3
Mayıs
2024
Cuma
BAYBURT

Destanlara yurt olmuş bir şehir: Bayburt

Anadolu’nun daha önce gitmediğiniz küçük kentlerine yapacağınız bir yolculuk öncesi, oralarda nelerle karşılaşabileceğinizi yaklaşık olarak bildiğinizi sanırsınız. Birbirine benzer yerleşimlerden birini daha göreceksinizdir. Büyükşehirlerden uzaklaştıkça, sanki uygarlıktan uzaklaşıyormuşsunuz gibi bir hisle dolarsınız. Yol yorgunluğu, merakınızı geride bırakır. Ama gideceğiniz yere vardıktan bir süre sonra ne kadar yanıldığınızı anlarsınız.
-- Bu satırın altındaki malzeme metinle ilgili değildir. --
(** * loady: resolution and loading of native bindings

    A shallow embedding of [lib/loady.js] and the properties of its
    resolution algorithm: candidate generation, upward root discovery,
    attempt-and-classify loading and the per-key cache. *)

From Stdlib Require Import String Ascii List ZArith Lia Bool.
From stdpp Require Import base option list gmap strings.

Local Open Scope string_scope.
Local Open Scope list_scope.

(** ** JavaScript data *)

(** The values the program handles as arguments, as loaded bindings and
    as thrown values.  Numbers are the integers and [NaN], BigInts are
    integers of their own type ([0n] is [VBigInt 0]); objects are opaque
    references. *)
Inductive value :=
| VUndefined
| VNull
| VBoolean (b : bool)
| VNumber (n : Z)
| VString (s : string)
| VObject (ref : nat)
| VNaN
| VBigInt (n : Z).

(** [if (v)]: JavaScript truthiness. *)
Definition truthy (v : value) : bool :=
  match v with
  | VUndefined | VNull => false
  | VBoolean b => b
  | VNumber n => negb (n =? 0)%Z
  | VString s => negb (String.eqb s "")
  | VObject _ => true
  | VNaN => false
  | VBigInt n => negb (n =? 0)%Z
  end.

Inductive error_class := ClsError | ClsTypeError.

(** An error object: its constructor, its message and the optional
    properties the program sets or inspects. *)
Record error := {
  err_class : error_class;
  err_message : string;
  err_code : option string;
  err_path : option string;
  err_url : option string;
  err_tries : option (list string)
}.

(** [new Error(msg)] and [new TypeError(msg)]. *)
Definition new_Error (msg : string) : error :=
  {| err_class := ClsError; err_message := msg; err_code := None;
     err_path := None; err_url := None; err_tries := None |}.

Definition new_TypeError (msg : string) : error :=
  {| err_class := ClsTypeError; err_message := msg; err_code := None;
     err_path := None; err_url := None; err_tries := None |}.

Definition set_code (c : string) (e : error) : error :=
  {| err_class := err_class e; err_message := err_message e;
     err_code := Some c; err_path := err_path e; err_url := err_url e;
     err_tries := err_tries e |}.

Definition set_path (p : string) (e : error) : error :=
  {| err_class := err_class e; err_message := err_message e;
     err_code := err_code e; err_path := Some p; err_url := err_url e;
     err_tries := err_tries e |}.

Definition set_url (u : string) (e : error) : error :=
  {| err_class := err_class e; err_message := err_message e;
     err_code := err_code e; err_path := err_path e; err_url := Some u;
     err_tries := err_tries e |}.

Definition set_tries (t : list string) (e : error) : error :=
  {| err_class := err_class e; err_message := err_message e;
     err_code := err_code e; err_path := err_path e; err_url := err_url e;
     err_tries := Some t |}.

(** What a [throw] statement throws: an error object, seen through the
    properties above, or any other value ([throw null] is legal). *)
Inductive thrown :=
| ThrownError (e : error)
| ThrownValue (v : value).

Coercion ThrownError : error >-> thrown.

(** The outcome of a call: a value, something thrown, or a loop that has
    not finished within its budget of iterations. *)
Inductive result (A : Type) :=
| Ok (a : A)
| Throw (x : thrown)
| Hang.
Arguments Ok {A} a.
Arguments Throw {A} x.
Arguments Hang {A}.

(** ** Text helpers *)

Definition dquote : string := String "034"%char EmptyString.
Definition nul : string := String "000"%char EmptyString.
Definition newline : string := String "010"%char EmptyString.

(** ASCII case folding, as the [i] flag of a regular expression does on
    the letters of an ASCII pattern. *)
Definition lower (c : ascii) : ascii :=
  let n := nat_of_ascii c in
  if (65 <=? n)%nat && (n <=? 90)%nat then ascii_of_nat (n + 32) else c.

Fixpoint lower_string (s : string) : string :=
  match s with
  | EmptyString => EmptyString
  | String c s' => String (lower c) (lower_string s')
  end.

Fixpoint contains (needle s : string) : bool :=
  String.prefix needle s ||
  match s with
  | EmptyString => false
  | String _ s' => contains needle s'
  end.

(** Whether the character U+0000 occurs in the text. *)
Fixpoint has_nul (s : string) : bool :=
  match s with
  | EmptyString => false
  | String c s' => Ascii.eqb c "000"%char || has_nul s'
  end.

(** [/not find/i.test(msg)] *)
Definition not_find_test (msg : string) : bool :=
  contains "not find" (lower_string msg).

(** [path.indexOf('file:') === 0] *)
Definition is_file_uri (path : string) : bool := String.prefix "file:" path.

(** [tries.map(file => ` - ${file}`).join('\n')] *)
Fixpoint join_lines (l : list string) : string :=
  match l with
  | [] => ""
  | [x] => x
  | x :: rest => x +:+ newline +:+ join_lines rest
  end.

(** ** The host: Node's [path], [url] and [process] *)

(** The functions of Node's [path] module the program calls, with the
    working directory of [resolve] made explicit.  [depth] is not part
    of Node: it is the measure that bounds the walk of [dirname] towards
    the filesystem root (see [PathLaws]). *)
Class PathModule := {
  dirname : string → string;
  extname : string → string;
  join : list string → string;
  resolve : string → string → string;
  isAbsolute : string → bool;
  depth : string → nat
}.

(** What the properties below need of a path module: [dirname] descends
    until it reaches a fixed point, the filesystem root, and absolute
    paths stay absolute. *)
Class PathLaws (PM : PathModule) : Prop := {
  dirname_depth : ∀ p, dirname p ≠ p → (depth (dirname p) < depth p)%nat;
  resolve_absolute :
    ∀ cwd p, isAbsolute cwd = true → isAbsolute (resolve cwd p) = true;
  dirname_absolute :
    ∀ p, isAbsolute p = true → isAbsolute (dirname p) = true;
  join_absolute :
    ∀ p l, isAbsolute p = true → isAbsolute (join (p :: l)) = true
}.

(** The fields of [process] read when the module is loaded. *)
Record Process := {
  arch : string;
  platform : string;
  versions_modules : string;
  versions_node : string;
  env_NODE_BINDINGS_COMPILED_DIR : option string
}.

(** What changes from call to call: the working directory, the files
    that exist and what the module loader does with a file name: it
    returns the exported value, throws an error object, or does not
    return.  The world stays as it is during one call. *)
Record World := {
  cwd : string;
  fs_exists : string → bool;
  loader : string → result value
}.

(** ** Effects *)

Inductive event :=
| EvExists (p : string)
| EvLoad (file : string).

(** A computation reads and writes the cache and records the filesystem
    and loader calls it makes. *)
Definition M (A : Type) : Type :=
  gmap string value → result A * gmap string value * list event.

Definition ret {A} (a : A) : M A := λ c, (Ok a, c, []).

Definition throw {A} (x : thrown) : M A := λ c, (Throw x, c, []).

Definition hang {A} : M A := λ c, (Hang, c, []).
(** * Timeline construction and orchestration layer of sat-bundleadjust

    A shallow embedding of [bundle_adjust/loader.py] and
    [bundle_adjust/ba_timeseries.py] (class [Scene]), and the properties of
    the date clusterer, the camera-model store, the adjustment-state
    tracker, the pair generator and the three scheduling strategies.

    Conventions of the embedding.
    - A Python [datetime] is a point of the time line with microsecond
      resolution: an integer number of microseconds.  [total_seconds() / 60.0]
      is taken exactly, as a rational; for the time spans of a scene the
      floating-point quotient compares with the margin [30] as the exact one
      does (spans are whole microseconds, the nearest ones to 30 minutes are
      1e-6 s away from it, eleven orders of magnitude above the rounding).
    - [strftime("%Y%m%d_%H%M%S")] keeps the whole seconds of a datetime and
      nothing else, and is injective on them.  The embedding renders the
      whole-second count in decimal: the same key under another spelling.
    - A Python exception is a value of [exn]; fallible code returns
      [res A = exn + A]; code with effects on the file system threads a
      [World] through.
    - A Python list index is a [Z] read with Python's rule for negative
      indices ([py_getitem]); positions produced by [enumerate] and [range]
      are [nat].
    - The file system is a set of directories and a map from paths to
      files; every access to it and every call of the optimisation core is
      appended to a trace.  What is printed and the wall-clock times of the
      reports are left out.
    - The optimisation core ([BundleAdjustmentPipeline]) and the
      triangulation behind the reprojection errors are not part of these
      two files: the strategies take them as parameters. *)

From Stdlib Require Import ZArith QArith Qabs Ascii.
From stdpp Require Import base option list strings pretty gmap sorting.

Open Scope string_scope.
Open Scope list_scope.
Open Scope Z_scope.

(** ** Python exceptions and results *)

Inductive exn : Type :=
| KeyError (key : string)
| IndexError
| ValueError (msg : string)
| FileNotFoundError (path : string)
| SceneError (msg : string)          (* class Error(Exception) of ba_timeseries.py *)
| TypeError (msg : string)
| AttributeError (msg : string)
| PipelineError                      (* anything BundleAdjustmentPipeline raises *)
| SystemExit.

Definition res (A : Type) : Type := (exn + A)%type.

Definition raise {A : Type} (e : exn) : res A := inl e.

Definition res_bind {A B : Type} (m : res A) (k : A -> res B) : res B :=
  match m with
  | inl e => inl e
  | inr a => k a
  end.

Notation "'do' x <- m ; k" := (res_bind m (fun x => k))
  (at level 10, x name, m at level 100, k at level 200).
Notation "'do' ' p <- m ; k" := (res_bind m (fun x => match x with p => k end))
  (at level 10, p pattern, m at level 100, k at level 200).

Definition is_ok {A : Type} (m : res A) : bool :=
  match m with inl _ => false | inr _ => true end.

(** [for x in l: st = body(st, x)] with exceptions. *)
Fixpoint res_fold {A S : Type} (body : S -> A -> res S) (l : list A) (st : S) : res S :=
  match l with
  | [] => inr st
  | x :: l' => do st' <- body st x; res_fold body l' st'
  end.

(** [[f(x) for x in l]] with exceptions. *)
Fixpoint res_map {A B : Type} (f : A -> res B) (l : list A) : res (list B) :=
  match l with
  | [] => inr []
  | x :: l' => do y <- f x; do ys <- res_map f l'; inr (y :: ys)
  end.

(** ** Python lists *)

(** [l[i]] for a Python int [i]: negative indices count from the end. *)
Definition py_getitem {A : Type} (l : list A) (i : Z) : res A :=
  let n := Z.of_nat (length l) in
  let j := if i <? 0 then i + n else i in
  if (0 <=? j) && (j <? n) then
    match l !! Z.to_nat j with
    | Some x => inr x
    | None => raise IndexError
    end
  else raise IndexError.

(** [l[i]] for a position [i] that comes from [enumerate] or [range]. *)
Definition nth_res {A : Type} (l : list A) (i : nat) : res A :=
  match l !! i with
  | Some x => inr x
  | None => raise IndexError
  end.

(** [l[:n]] for a Python int [n]. *)
Definition py_take {A : Type} (n : Z) (l : list A) : list A :=
  if n <? 0 then take (length l - Z.to_nat (- n))%nat l else take (Z.to_nat n) l.

(** [sorted(l, key=key)]: Python's sort is stable. *)
Fixpoint insert_by_key (key : Z -> Z) (x : Z) (l : list Z) : list Z :=
  match l with
  | [] => [x]
  | y :: l' => if key x <=? key y then x :: y :: l' else y :: insert_by_key key x l'
  end.

Definition sorted_by_key (key : Z -> Z) (l : list Z) : list Z :=
  foldr (insert_by_key key) [] l.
Anadolu sizi bir kez daha yanıltmıştır. Doğu Karadeniz’de yer almasına karşın,iklimi, ekonomisi ve kültürü ile bir Doğu Anadolu kenti özelliklerine sahip olan Bayburt’a doğru yola çıktığınızda da böyle düşünebilirsiniz. Buraya geldikten sonra ise düşünceleriniz, size rağmen hızla değişecektir...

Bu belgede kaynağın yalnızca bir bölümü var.